(* ===== verification/HashIface.v ===== *)
(** * What the segments ask of the hashtable

    The part of the [Hashtable] trait of [hashtable/traits.rs] that the segment
    scans ([clear], [prune], [copy_into], the S3-FIFO promotion) go through, as
    a class, with the laws they rely on: an index of item locations, in which a
    location is published under a key with a frequency. The scans run under a
    drain claim, alone with the segment, and the laws are those of a sequential
    run; [HashSeq] shows that [MultiChoiceHashtable] obeys them. *)
From S2P Require Import Prelude Packing Table.

Class Hashtable (H : Type) := {
  get_item_frequency : H -> bytes -> Z -> option Z;
  remove : H -> bytes -> Z -> bool * H;
  cas_location : H -> bytes -> Z -> Z -> RelinkFreq -> bool * H
}.

(** A location an item can have: 44 bits, neither 0 nor the ghost's. *)
Definition item_loc (l : Z) : Prop := fits 44 l /\ l <> 0 /\ l <> Location.GHOST.

(** No key is published at [l]. *)
Definition unpublished `{Hashtable H} (h : H) (l : Z) : Prop :=
  forall k, get_item_frequency h k l = None.

(** The same entries are published, with the same frequencies. *)
Definition same_index `{Hashtable H} (h h' : H) : Prop :=
  forall k l, get_item_frequency h' k l = get_item_frequency h k l.

Class LawfulHashtable (H : Type) {HT : Hashtable H} := {
  ht_inv : H -> Prop;
  (** An entry is removed by its key and location, and nothing else is. *)
  remove_published h k l f :
    ht_inv h -> get_item_frequency h k l = Some f ->
    exists h', remove h k l = (true, h') /\ ht_inv h' /\
      forall k' l', get_item_frequency h' k' l' =
        if l' =? l then None else get_item_frequency h k' l';
  remove_unpublished h k l :
    ht_inv h -> get_item_frequency h k l = None -> remove h k l = (false, h);
  (** A relocation moves the entry to a location nothing is published at. *)
  cas_published h k old new r f :
    ht_inv h -> get_item_frequency h k old = Some f ->
    item_loc new -> unpublished h new ->
    exists h', cas_location h k old new r = (true, h') /\ ht_inv h' /\
      forall k' l', get_item_frequency h' k' l' =
        if l' =? new then relink_freq r <$> get_item_frequency h k' old
        else if l' =? old then None else get_item_frequency h k' l';
  cas_unpublished h k old new r :
    ht_inv h -> get_item_frequency h k old = None -> cas_location h k old new r = (false, h);
  (** What is published is at an item's location. *)
  published_loc h k l f : ht_inv h -> get_item_frequency h k l = Some f -> item_loc l
}.

#[export] Instance same_index_equiv `{Hashtable H} : Equivalence same_index.
Proof. split; [by intros ???|by intros ?????|intros ??? E1 E2 k l; by rewrite E2, E1]. Qed.

#[export] Instance get_item_frequency_proper `{Hashtable H} :
  Proper (same_index ==> eq ==> eq ==> eq) get_item_frequency.
Proof. intros h h' E k ? <- l ? <-. symmetry. apply E. Qed.

#[export] Instance unpublished_proper `{Hashtable H} :
  Proper (same_index ==> eq ==> iff) unpublished.
Proof. intros h h' E l ? <-. split; intros Hu k; [rewrite <- E|rewrite E]; apply Hu. Qed.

#### [Required work]
In the entries above, find each line with the word "bool" and return it.

#### [Result]
  remove : H -> bytes -> Z -> bool * H;
  cas_location : H -> bytes -> Z -> Z -> RelinkFreq -> bool * H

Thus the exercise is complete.